RECORDS SUPPLIED:

(** X10: the one request of an inner call is a POST of the payload to the
    action endpoint, and of the extra headers it carries
    [Snap-Refresh-Reason: scheduled] exactly for an auto refresh,
    [Snap-Accept-Delta-Format] exactly when the store uses deltas,
    [Snap-Refresh-Managed: true] exactly for a managed refresh, and nothing
    else. *)
Theorem request_headers cs actions opts st h ct at_ jsonData :
  buildRequest cs actions (PrivacyKey opts) (objects st)
  = (h, inr (ct, at_, jsonData)) →
  ∃ req,
    trace (snapAction cs actions opts st).1
    = trace st ++ [EvSnapAction; EvTransport req]
    ∧ Method req = "POST" ∧ URL req = snapActionURL
    ∧ Accept req = jsonContentType ∧ ContentType req = jsonContentType
    ∧ APILevel req = apiV2Endps ∧ Data req = jsonData
    ∧ ExtraHeaders req !! "Snap-Refresh-Reason"
      = (if IsAutoRefresh opts then Some "scheduled" else None)
    ∧ ExtraHeaders req !! "Snap-Accept-Delta-Format"
      = (if useDeltas (world st) then Some deltaFormat else None)
    ∧ ExtraHeaders req !! "Snap-Refresh-Managed"
      = (if RefreshManaged opts then Some "true" else None)
    ∧ ∀ k, k ≠ "Snap-Refresh-Reason" → k ≠ "Snap-Accept-Delta-Format" →
           k ≠ "Snap-Refresh-Managed" → ExtraHeaders req !! k = None.
Proof.
  intros Hb. eexists. split; [by eapply snapAction_request|].
  pose proof (buildRequestOptions_headers opts (world st) jsonData) as Hh.
  split_and!.
  - unfold buildRequestOptions. by repeat case_match.
  - unfold buildRequestOptions. by repeat case_match.
  - unfold buildRequestOptions. by repeat case_match.
  - unfold buildRequestOptions. by repeat case_match.
  - unfold buildRequestOptions. by repeat case_match.
  - apply buildRequestOptions_Data.
  - rewrite Hh. by key_decide.
  - rewrite Hh. by key_decide.
  - rewrite Hh. by key_decide.
  - intros k H1 H2 H3. rewrite Hh. by rewrite !decide_False by done.
Qed.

GOAL OF THE EXERCISE: Each entry given above is to be duplicated exactly.

EXERCISE ANSWER:
(** X10: the one request of an inner call is a POST of the payload to the
    action endpoint, and of the extra headers it carries
    [Snap-Refresh-Reason: scheduled] exactly for an auto refresh,
    [Snap-Accept-Delta-Format] exactly when the store uses deltas,
    [Snap-Refresh-Managed: true] exactly for a managed refresh, and nothing
    else. *)
Theorem request_headers cs actions opts st h ct at_ jsonData :
  buildRequest cs actions (PrivacyKey opts) (objects st)
  = (h, inr (ct, at_, jsonData)) →
  ∃ req,
    trace (snapAction cs actions opts st).1
    = trace st ++ [EvSnapAction; EvTransport req]
    ∧ Method req = "POST" ∧ URL req = snapActionURL
    ∧ Accept req = jsonContentType ∧ ContentType req = jsonContentType
    ∧ APILevel req = apiV2Endps ∧ Data req = jsonData
    ∧ ExtraHeaders req !! "Snap-Refresh-Reason"
      = (if IsAutoRefresh opts then Some "scheduled" else None)
    ∧ ExtraHeaders req !! "Snap-Accept-Delta-Format"
      = (if useDeltas (world st) then Some deltaFormat else None)
    ∧ ExtraHeaders req !! "Snap-Refresh-Managed"
      = (if RefreshManaged opts then Some "true" else None)
    ∧ ∀ k, k ≠ "Snap-Refresh-Reason" → k ≠ "Snap-Accept-Delta-Format" →
           k ≠ "Snap-Refresh-Managed" → ExtraHeaders req !! k = None.
Proof.
  intros Hb. eexists. split; [by eapply snapAction_request|].
  pose proof (buildRequestOptions_headers opts (world st) jsonData) as Hh.
  split_and!.
  - unfold buildRequestOptions. by repeat case_match.
  - unfold buildRequestOptions. by repeat case_match.
  - unfold buildRequestOptions. by repeat case_match.
  - unfold buildRequestOptions. by repeat case_match.
  - unfold buildRequestOptions. by repeat case_match.
  - apply buildRequestOptions_Data.
  - rewrite Hh. by key_decide.
  - rewrite Hh. by key_decide.
  - rewrite Hh. by key_decide.
  - intros k H1 H2 H3. rewrite Hh. by rewrite !decide_False by done.
Qed.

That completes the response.